Fasano – Con la scomparsa di Maria Luisa Herrmann Semeraro, il mondo della cultura pugliese e nazionale perde una figura di rara finezza intellettuale e di profonda umanità. Studiosa rigorosa, animatrice instancabile di iniziative culturali, donna capace di coniugare sapere e discrezione, ha attraversato il suo tempo lasciando un segno silenzioso ma duraturo.
Il suo impegno si è sempre mosso lungo una linea chiara: quella della cura del patrimonio culturale come bene comune, da conoscere, interpretare e trasmettere. Nei suoi studi, come nelle sue attività pubbliche, non vi è mai stata separazione tra ricerca e responsabilità civile. La cultura, per lei, non era ornamento né esercizio accademico, ma strumento di comprensione del presente e di costruzione di una comunità più consapevole.
Chi ha avuto modo di lavorare con lei ne ricorda la misura dei gesti, la precisione delle parole, l’ascolto attento: qualità sempre più rare in un tempo dominato dalla fretta e dall’esposizione.

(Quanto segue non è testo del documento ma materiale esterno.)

(* ===== verification/Scan.v ===== *)
(** * The candidate scan

    [scan_candidates] of [crates/core/src/nested.rs]: one pass over the struct logs that decides
    which [CALL]s could become nested frames and what transition index the root frame has. Its state
    is a stack of frames, each with the storage context it runs in and the scope its effects count
    towards. [ScanSpec] gives its meaning on execution trees. *)

From S2P Require Import Prelude.
From S2P Require Import Types.
From S2P Require Import SimProfile.

(** ** Data *)

(** [enum Bump]. *)
Inductive Bump : Type :=
  | BUndecided
  | BFirst (index : Z)
  | BDisqualified.

Record Candidate := mkCandidate {
  cand_bump : Bump;
  cand_unsupported_op : bool
}.

(** [enum Scope]: the root program, or the callee of the [CALL] at a log index. *)
Inductive Scope : Type :=
  | SRoot
  | SCall (call : nat).

Record ScanFrame := mkScanFrame {
  sf_depth : Z;
  sf_ctx : option Z;
  sf_scope : option Scope
}.

Record ScanPending := mkScanPending {
  sp_parent_depth : Z;
  sp_ctx : option Z;
  sp_scope : option Scope
}.

(** The mutable locals; the top of [frames] is its head. *)
Record ScanState := mkScanState {
  ss_candidates : gmap nat Candidate;
  ss_root_index : option Z;
  ss_frames : list ScanFrame;
  ss_pending : option ScanPending
}.

Definition initial_scan_state (root : Z) : ScanState :=
  mkScanState ∅ None [mkScanFrame 1 (Some root) (Some SRoot)] None.

(** ** The step *)

(** [stack.get(stack.len().wrapping_sub(1 + n))]: the [n]-th item from the top, if any. *)
Definition stack_top (stack : list Z) (n : nat) : option Z :=
  if (S n <=? length stack)%nat then stack !! (length stack - S n)%nat else None.

(** Lines 305-315: the pending frame opens if this log is one deeper; otherwise its [CALL] is no
    candidate. *)
Definition scan_take_pending (s : ScanState) (l : StructLog) : ScanState :=
  let 'mkScanState cands root_index frames pending := s in
  match pending with
  | Some p =>
      if sl_depth l =? sp_parent_depth p + 1 then
        mkScanState cands root_index (mkScanFrame (sl_depth l) (sp_ctx p) (sp_scope p) :: frames)
          None
      else
        match sp_scope p with
        | Some (SCall call) => mkScanState (delete call cands) root_index frames None
        | _ => mkScanState cands root_index frames None
        end
  | None => s
  end.

(** Lines 316-318. *)
Fixpoint scan_pop (depth : Z) (frames : list ScanFrame) : list ScanFrame :=
  match frames with
  | f :: frames' => if depth <? sf_depth f then scan_pop depth frames' else frames
  | [] => []
  end.

Definition set_bump (b : Bump) (c : Candidate) : Candidate :=
  match cand_bump c with
  | BUndecided => mkCandidate b (cand_unsupported_op c)
  | _ => c
  end.

(** Lines 327-360: what the opcode writes. *)
Definition scan_write (i : nat) (scope : option Scope) (stack : list Z) (l : StructLog)
  (cands : gmap nat Candidate) (root_index : option Z)
  : Result (gmap nat Candidate * option Z) :=
  match opc_of (sl_op l) with
  | OP_SSTORE =>
      match stack_top stack 0, stack_top stack 1 with
      | Some slot, Some value =>
          let tracker := slot =? STATE_TRACKER_SLOT in
          match scope with
          | Some SRoot =>
              if tracker && bool_decide (root_index = None)
              then Ok (cands, Some (sat_sub value 1)) else Ok (cands, root_index)
          | Some (SCall call) =>
              let b := if tracker then BFirst (sat_sub value 1) else BDisqualified in
              Ok (alter (set_bump b) call cands, root_index)
          | None => Ok (cands, root_index)
          end
      | _, _ => Err (EShortStack i)
      end
  | OP_TSTORE | OP_SELFDESTRUCT =>
      match scope with
      | Some (SCall call) =>
          Ok (alter (λ c, mkCandidate (cand_bump c) true) call cands, root_index)
      | _ => Ok (cands, root_index)
      end
  | _ => Ok (cands, root_index)
  end.

Definition observable (op : string) : bool :=
  match opc_of op with
  | OP_CALL | OP_STATICCALL | OP_CREATE | OP_CREATE2
  | OP_LOG0 | OP_LOG1 | OP_LOG2 | OP_LOG3 | OP_LOG4 => true
  | _ => false
  end.

(** Lines 362-380: an observable operation before the increment disqualifies the callee. *)
Definition scan_observe (scope : option Scope) (l : StructLog) (cands : gmap nat Candidate)
  : gmap nat Candidate :=
  match scope with
  | Some (SCall call) =>
      if observable (sl_op l) then alter (set_bump BDisqualified) call cands else cands
  | _ => cands
  end.

(** Lines 382-414: the frame the opcode may open. *)
Definition scan_open (i : nat) (ctx : option Z) (scope : option Scope) (stack : list Z)
  (l : StructLog) (cands : gmap nat Candidate) : gmap nat Candidate * option ScanPending :=
  let callee := address_from_word <$> stack_top stack 1 in
  match opc_of (sl_op l) with
  | OP_CALL =>
      (<[i := mkCandidate BUndecided false]> cands,
       Some (mkScanPending (sl_depth l) callee (Some (SCall i))))
  | OP_STATICCALL => (cands, Some (mkScanPending (sl_depth l) callee None))
  | OP_DELEGATECALL | OP_CALLCODE => (cands, Some (mkScanPending (sl_depth l) ctx scope))
  | OP_CREATE | OP_CREATE2 => (cands, Some (mkScanPending (sl_depth l) None None))
  | _ => (cands, None)
  end.

(** The body of the [for] loop. *)
Definition scan_step (s : ScanState) (p : nat * StructLog) : Result ScanState :=
  let '(i, l) := p in
  _ ← bail_if (sl_depth l =? 0) (EZeroDepth i);
  let 'mkScanState cands root_index frames pending := scan_take_pending s l in
  let frames := scan_pop (sl_depth l) frames in
  cur ← expect (head frames) "root frame must remain";
  match sl_error l with
  | Some _ => Ok (mkScanState cands root_index frames None)
  | None =>
      let stack := default [] (sl_stack l) in
      '(cands, root_index) ← scan_write i (sf_scope cur) stack l cands root_index;
      let cands := scan_observe (sf_scope cur) l cands in
      let '(cands, pending) := scan_open i (sf_ctx cur) (sf_scope cur) stack l cands in
      Ok (mkScanState cands root_index frames pending)
  end.

Definition scan_candidates (logs : list StructLog) (root : Z)
  : Result (gmap nat Candidate * option Z) :=
  s ← foldM scan_step (enumerate logs) (initial_scan_state root);
  Ok (ss_candidates s, ss_root_index s).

Maria Luisa Herrmann Semeraro ha scelto la via della profondità: quella che non cerca visibilità, ma solidità; non il consenso immediato, ma la continuità del lavoro.
Per OsservatorioOggi Maria Luisa non è stata soltanto una studiosa autorevole o una presenza riconosciuta nel panorama culturale pugliese. È stata, prima di tutto, un punto di riferimento umano e intellettuale, una di quelle figure che non hanno mai avuto bisogno di alzare la voce per essere ascoltate.
Il suo modo di stare nella cultura era fatto di attenzione, rigore e rispetto: attenzione per i testi, per i contesti, per le persone; rigore nello studio e nella ricerca, mai ostentato; rispetto profondo per le istituzioni culturali, per il lavoro altrui, per il valore della memoria come responsabilità condivisa. In ogni occasione emergeva la sua capacità rara di tenere insieme competenza e gentilezza, autorevolezza e discrezione.
Il suo impegno non è mai stato astratto. Era, al contrario, profondamente radicato nei luoghi, nella storia, nelle comunità. Credeva nella cultura come strumento di crescita collettiva e non come spazio riservato a pochi. Per questo ha saputo costruire relazioni durature, favorire dialoghi, mettere in contatto mondi diversi senza mai imporsi, ma accompagnando.
Nel ricordarla oggi, avvertiamo chiaramente che la sua eredità non si misura solo nei contributi scientifici o nei progetti realizzati. Vive soprattutto nel metodo, nel modo di intendere il lavoro culturale come servizio, nella convinzione che la serietà non abbia bisogno di clamore e che la passione possa essere silenziosa e tenace.
Osservatorio Oggi saluta Maria Luisa Herrmann Semeraro con gratitudine e affetto.
Alla sua famiglia e a quanti le sono stati vicini va il nostro pensiero più sincero.